**EXERCISE BRIEF:** Pull every line with "simpl" from the material.

**RECORD SET:**
(* ===== verification/NodeRestart.v ===== *)
(** * What a restart forgets (validator/src/main.rs)

    At its shutdown a node saves its accounts, and at its start it restores them.  Its
    height, its blocks, its mempool and the votes it has cast are not saved: the
    machine starts at height 0 again, and the node signs votes there once more. *)
From S2P Require Import Prelude Crypto Block Vote StateMachine Agreement State Mempool.
From S2P Require Import Staking Fees ValidatorSet Genesis Rpc Node NodeSafety NodeFaults NodeAgreement.
Open Scope Z_scope.

(** ** Specification *)

(** Every account is filed under a key of 32 bytes, as the arrays of the code are. *)
Definition keys_fit (db : StateDB) : Prop := map_Forall (λ k _, length k = 32%nat) db.

(** The text that [node_shutdown] writes. *)
Definition saved_text {S : Serde} {HO : HashOrder} (nd : Node) : bytes := save_text (nd_state_db nd).

(** * Lemmas *)

Section Restart.
Context {OC : OverflowChecks} {C : Crypto} {B : Bincode} {HO : HashOrder} {HL : HashOrderLaws HO}.
Context {S : Serde} {SL : SerdeLaws S} {K : Clock}.

Lemma shutdown_writes write nd u : node_shutdown write nd = Ok u → write (saved_text nd) = Ok u.
Proof. unfold node_shutdown, StateDB_save_to_file, saved_text. destruct (write _) as [u'|]; [|done].
  by intros [= ->].
Qed.

Lemma restored_state {HO' : HashOrder} {HL' : HashOrderLaws HO'} g nd :
  keys_fit (nd_state_db nd) →
  initial_state_db (HO := HO') g (Some (Ok (saved_text (HO := HO) nd))) = nd_state_db nd.
Proof. intros Hk. unfold initial_state_db, saved_text. by rewrite load_save. Qed.

(** What is sent stays sent. *)
Lemma node_run_sends env nd es nd' m :
  node_run env nd es = Some nd' → m ∈ nd_sent nd → m ∈ nd_sent nd'.
Proof.
  unfold node_run. revert nd. induction es as [|e es IH]; intros nd; simpl; [by intros [= <-]|].
  intros (nd1 & Hs & Hrest)%bind_Some Hm. apply (IH nd1 Hrest).
  apply node_step_sends in Hs as (ms & -> & _). set_solver.
Qed.
End Restart.

(** * Properties *)

(** C20: a restarted validator votes twice.  A validator is shown a proposal of the first
    round and votes for it; then anything may happen, and it shuts down, and saves its
    state.  The saved file is read without fail, and brings back every account as it
    was; but the node that starts from it is at height 0 with no block, in the state of
    consensus it had at its first start, and votes for another proposal of the same
    round: two verifying votes for one height and round. *)
Theorem restart_signs_twice {OC : OverflowChecks} {C : Crypto} {CL : CryptoLaws C} {B : Bincode}
    {HO HO' : HashOrder} {HL : HashOrderLaws HO} {HL' : HashOrderLaws HO'} {S : Serde} {SL : SerdeLaws S}
    {K K' : Clock} (L : Z) (g : GenesisConfig) (state_file : option (result string bytes))
    (key_file : result string bytes) (sk : bytes) (env : NodeEnv) (nd nd1 : Node) (p1 p2 : Proposal)
    (es : list node_event) (write : bytes → result string unit) :
  100 <= L → genesis_ok g → load_signing_key key_file = Ok sk →
  node_boot (HO := HO) (K := K) g state_file (Some key_file) = Some (Ok (env, nd)) →
  BftStateMachine_is_proposer (nd_bft nd) = Some false →
  proposal_ok p1 None (nd_bft nd) → proposal_ok p2 None (nd_bft nd) → p_block_hash p1 ≠ p_block_hash p2 →
  node_run (HO := HO) (K := K) env nd (NetMessage (ProposeBlock p1 None) :: es) = Some nd1 →
  keys_fit (nd_state_db nd1) → StateDB_wf L (nd_state_db nd1) → node_shutdown (HO := HO) write nd1 = Ok tt →
  ∃ data nd' nd2 v1 v2, write data = Ok tt ∧
    node_boot (HO := HO') (K := K') g (Some (Ok data)) (Some key_file) = Some (Ok (env, nd')) ∧
    nd_state_db nd' = nd_state_db nd1 ∧ nd_bft nd' = nd_bft nd ∧ sm_height (nd_bft nd') = 0 ∧
    rpc_block_store (nd_rpc nd') = [] ∧
    node_run (HO := HO') (K := K') env nd' [NetMessage (ProposeBlock p2 None)] = Some nd2 ∧
    CastVote v1 ∈ nd_sent nd1 ∧ CastVote v2 ∈ nd_sent nd2 ∧
    v_validator v1 = ed_verifying_key sk ∧ v_validator v2 = ed_verifying_key sk ∧
    Vote_verify v1 = true ∧ Vote_verify v2 = true ∧ v_vote_type v1 = v_vote_type v2 ∧
    v_height v1 = v_height v2 ∧ v_round v1 = v_round v2 ∧ v_block_hash v1 ≠ v_block_hash v2.
Proof.
  intros HL1 Hg Hkey Hboot Hturn Hok1 Hok2 Hne Hrun Hfit Hdb Hdown.
  assert (load_validator_key (Some key_file) = Ok (Some sk)) as Hkey' by (simpl; by rewrite Hkey).
  destruct (node_boot_start (HO := HO) (K := K) _ _ _ _ _ Hboot) as (key & nd0 & Hk & Henv & _). rewrite Hkey' in Hk. injection Hk as <-.
  assert (ne_signing_key env = Some sk) as Hsk by (by rewrite Henv).
  destruct (node_boot_not_proposer (HO := HO) (K := K) _ _ _ _ _ Hboot) as [Hpr Hstart]. rewrite Hturn in Hpr.
  destruct (Hstart (eq_sym Hpr)) as (Hb & _ & _).
  assert (initial_state_db (HO := HO') g (Some (Ok (saved_text (HO := HO) nd1))) = nd_state_db nd1) as Hinit
    by (by apply restored_state).
  destruct (node_boot_ok (HO := HO') (K := K') L 1 g (Some (Ok (saved_text (HO := HO) nd1))) (Some key_file) (Some sk))
    as (env' & nd' & Hboot' & _ & _); [done|lia|done|done|rewrite Hinit; by rewrite Z.mul_1_l|].
  destruct (node_boot_start (HO := HO') (K := K') _ _ _ _ _ Hboot') as (key & nd0' & Hk & Henv' & _).
  rewrite Hkey' in Hk. injection Hk as <-. rewrite <-Henv in Henv'. subst env'.
  destruct (node_boot_not_proposer (HO := HO') (K := K') _ _ _ _ _ Hboot') as [_ Hstart'].
  destruct (Hstart' (eq_sym Hpr)) as (Hb' & Hs' & Hd').
  assert (nd_bft nd' = nd_bft nd) as Hsame by (by rewrite Hb, Hb').
  assert (sm_locked_value (nd_bft nd) = None) as Hlock by (by rewrite Hb).
  pose proof (prevote_step (HO := HO) (K := K) env p1 None sk nd Hok1 Hlock Hsk) as H1.
  pose proof (prevote_step (HO := HO') (K := K') env p2 None sk nd') as H2. rewrite Hsame in H2.
  specialize (H2 Hok2 Hlock Hsk). unfold node_run in Hrun. cbn [fold_may_panic] in Hrun. rewrite H1 in Hrun.
  cbn [mbind option_bind] in Hrun.
  exists (saved_text (HO := HO) nd1), nd'. eexists _, _, _.
  split; [by apply (shutdown_writes (HO := HO))|]. split; [exact Hboot'|]. split; [by rewrite Hd'|].
  split; [exact Hsame|]. split; [by rewrite Hb'|]. split; [exact Hs'|].
  split; [unfold node_run; cbn [fold_may_panic]; rewrite H2; reflexivity|].
  split; [eapply (node_run_sends (HO := HO) (K := K)); [exact Hrun|]; cbn; apply elem_of_app; right; by left|].
  split; [cbn; apply elem_of_app; right; by left|].
  unfold Vote_verify. simpl. split_and!; try done; try apply ed_verify_sign. congruence.
Qed.

(** The second of four validators, shown two proposals of the first. *)
Definition restart_proposal (hash : BlockHash) : Proposal := mkProposal 0 0 hash (toy_key (key32 1)) [] None.
Definition restart_facts (x : NodeEnv * Node) :=
  let s := nd_bft x.2 in
  ((sm_height s, sm_round s, sm_step s), BftStateMachine_is_proposer (OC := debug_build) s, sm_validators s).
Lemma restart_proposal_ok hash (s : BftStateMachine) :
  sm_height s = 0 → sm_round s = 0 → sm_step s = StepPropose →
  sm_validators s = (λ i, toy_key (key32 i)) <$> [1; 2; 3; 4] →
  proposal_ok (OC := debug_build) (C := toy_crypto) (B := toy_bincode) (restart_proposal hash) None s.
Proof.
  intros Hh Hr Hs Hv. split_and!; [done|done|done| |done]. exists 0.
  unfold BftStateMachine_proposer_index, total_validators. rewrite Hh, Hr, Hv.
  split; [reflexivity|]. split; [reflexivity|]. vm_compute. reflexivity.
Qed.
Lemma demo_restart_facts env nd :
  demo_node (Some (Ok (key32 2))) [] = Some (env, nd) →
  sm_height (nd_bft nd) = 0 ∧ sm_round (nd_bft nd) = 0 ∧ sm_step (nd_bft nd) = StepPropose ∧
  BftStateMachine_is_proposer (OC := debug_build) (nd_bft nd) = Some false ∧
  sm_validators (nd_bft nd) = (λ i, toy_key (key32 i)) <$> [1; 2; 3; 4].
Proof.
  intros Hboot.
  assert (Some (restart_facts (env, nd)) = Some ((0, 0, StepPropose), Some false,
    (λ i, toy_key (key32 i)) <$> [1; 2; 3; 4])) as Hfacts.
  { change (Some (restart_facts (env, nd))) with (restart_facts <$> Some (env, nd)). rewrite <-Hboot.
    vm_compute. reflexivity. }
  unfold restart_facts in Hfacts. cbn [fst snd] in Hfacts. apply (inj Some) in Hfacts.
  apply pair_eq in Hfacts as [Hfacts Hv]. apply pair_eq in Hfacts as [Hf Hp]. injection Hf as Hh Hr Hs.
  by split_and!.
Qed.
(** The account of the demo genesis, after a proposal. *)
Lemma demo_restart_run :
  (λ '(_, nd), bool_decide (keys_fit (nd_state_db nd) ∧ nd_state_db nd = initial_state_db (S := toy_serde)
     (HO := forward_order) demo_genesis None)) <$>
    demo_node (Some (Ok (key32 2))) [NetMessage (ProposeBlock (restart_proposal (key32 70)) None)] = Some true.
Proof. vm_compute. reflexivity. Qed.

Lemma restart_signs_twice_witness :
  ∃ env nd nd1 data nd' nd2 v1 v2, demo_node (Some (Ok (key32 2))) [] = Some (env, nd) ∧
    node_run (OC := debug_build) (C := toy_crypto) (B := toy_bincode) (HO := forward_order) (S := toy_serde)
      (K := demo_clock) env nd [NetMessage (ProposeBlock (restart_proposal (key32 70)) None)] = Some nd1 ∧
    node_boot (OC := debug_build) (C := toy_crypto) (B := toy_bincode) (HO := backward_order) (S := toy_serde)
      (K := demo_clock) demo_genesis (Some (Ok data)) (Some (Ok (key32 2))) = Some (Ok (env, nd')) ∧
    node_run (OC := debug_build) (C := toy_crypto) (B := toy_bincode) (HO := backward_order) (S := toy_serde)
      (K := demo_clock) env nd' [NetMessage (ProposeBlock (restart_proposal (key32 71)) None)] = Some nd2 ∧
    CastVote v1 ∈ nd_sent nd1 ∧ CastVote v2 ∈ nd_sent nd2 ∧ v_block_hash v1 ≠ v_block_hash v2.
Proof.
  destruct (node_boot_ok (OC := debug_build) (C := toy_crypto) (B := toy_bincode) (HO := forward_order)
    (S := toy_serde) (K := demo_clock) 100 2 demo_genesis None (Some (Ok (key32 2))) (Some (key32 2)))
    as (env & nd & Hboot & Henv & Hnd); [lia|lia|apply demo_genesis_ok|vm_compute; reflexivity|apply demo_initial_db; lia|].
  destruct (node_run_ok (OC := debug_build) (C := toy_crypto) (B := toy_bincode) (HO := forward_order)
    (S := toy_serde) (K := demo_clock) 100 _ ltac:(lia) ltac:(lia) env Henv 1
    [NetMessage (ProposeBlock (restart_proposal (key32 70)) None)] nd Hnd ltac:(lia)) as (nd1 & Hrun & _).
  { by repeat constructor. }
  assert (demo_node (Some (Ok (key32 2))) [] = Some (env, nd)) as Hdemo by (unfold demo_node; rewrite Hboot; reflexivity).
  destruct (demo_restart_facts env nd Hdemo) as (Hh & Hr & Hs & Hp & Hv).
  assert (keys_fit (nd_state_db nd1) ∧ nd_state_db nd1 = initial_state_db (S := toy_serde) (HO := forward_order)
    demo_genesis None) as [Hfit Hdb].
  { pose proof demo_restart_run as H. unfold demo_node in H. rewrite Hboot in H. cbn [mbind option_bind] in H.
    rewrite Hrun in H. apply (inj Some), bool_decide_eq_true in H. exact H. }
  assert (StateDB_wf 100 (nd_state_db nd1)) as Hwf by (rewrite Hdb; exact (demo_initial_db 1 ltac:(lia))).
  pose proof (restart_proposal_ok (key32 70) _ Hh Hr Hs Hv) as Hok1.
  pose proof (restart_proposal_ok (key32 71) _ Hh Hr Hs Hv) as Hok2.
  assert (p_block_hash (restart_proposal (key32 70)) ≠ p_block_hash (restart_proposal (key32 71))) as Hne0
    by (vm_compute; discriminate).
  destruct (restart_signs_twice (OC := debug_build) (C := toy_crypto) (B := toy_bincode) (HO := forward_order)
    (HO' := backward_order) (S := toy_serde) (K := demo_clock) (K' := demo_clock) 100 demo_genesis None (Ok (key32 2))
    (key32 2) env nd nd1 (restart_proposal (key32 70)) (restart_proposal (key32 71)) [] (λ _, Ok tt)
    ltac:(lia) demo_genesis_ok eq_refl Hboot Hp Hok1 Hok2 Hne0 Hrun Hfit Hwf eq_refl)
    as (data & nd' & nd2 & v1 & v2 & _ & Hboot' & _ & _ & _ & _ & Hrun' & H1 & H2 & _ & _ & _ & _ & _ & _ & _ & Hne).
  exists env, nd, nd1, data, nd', nd2, v1, v2.
  exact (conj Hdemo (conj Hrun (conj Hboot' (conj Hrun' (conj H1 (conj H2 Hne)))))).
Defined.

**ANSWER FOR THE TASK:**
  unfold node_run. revert nd. induction es as [|e es IH]; intros nd; simpl; [by intros [= <-]|].
  assert (load_validator_key (Some key_file) = Ok (Some sk)) as Hkey' by (simpl; by rewrite Hkey).
  unfold Vote_verify. simpl. split_and!; try done; try apply ed_verify_sign. congruence.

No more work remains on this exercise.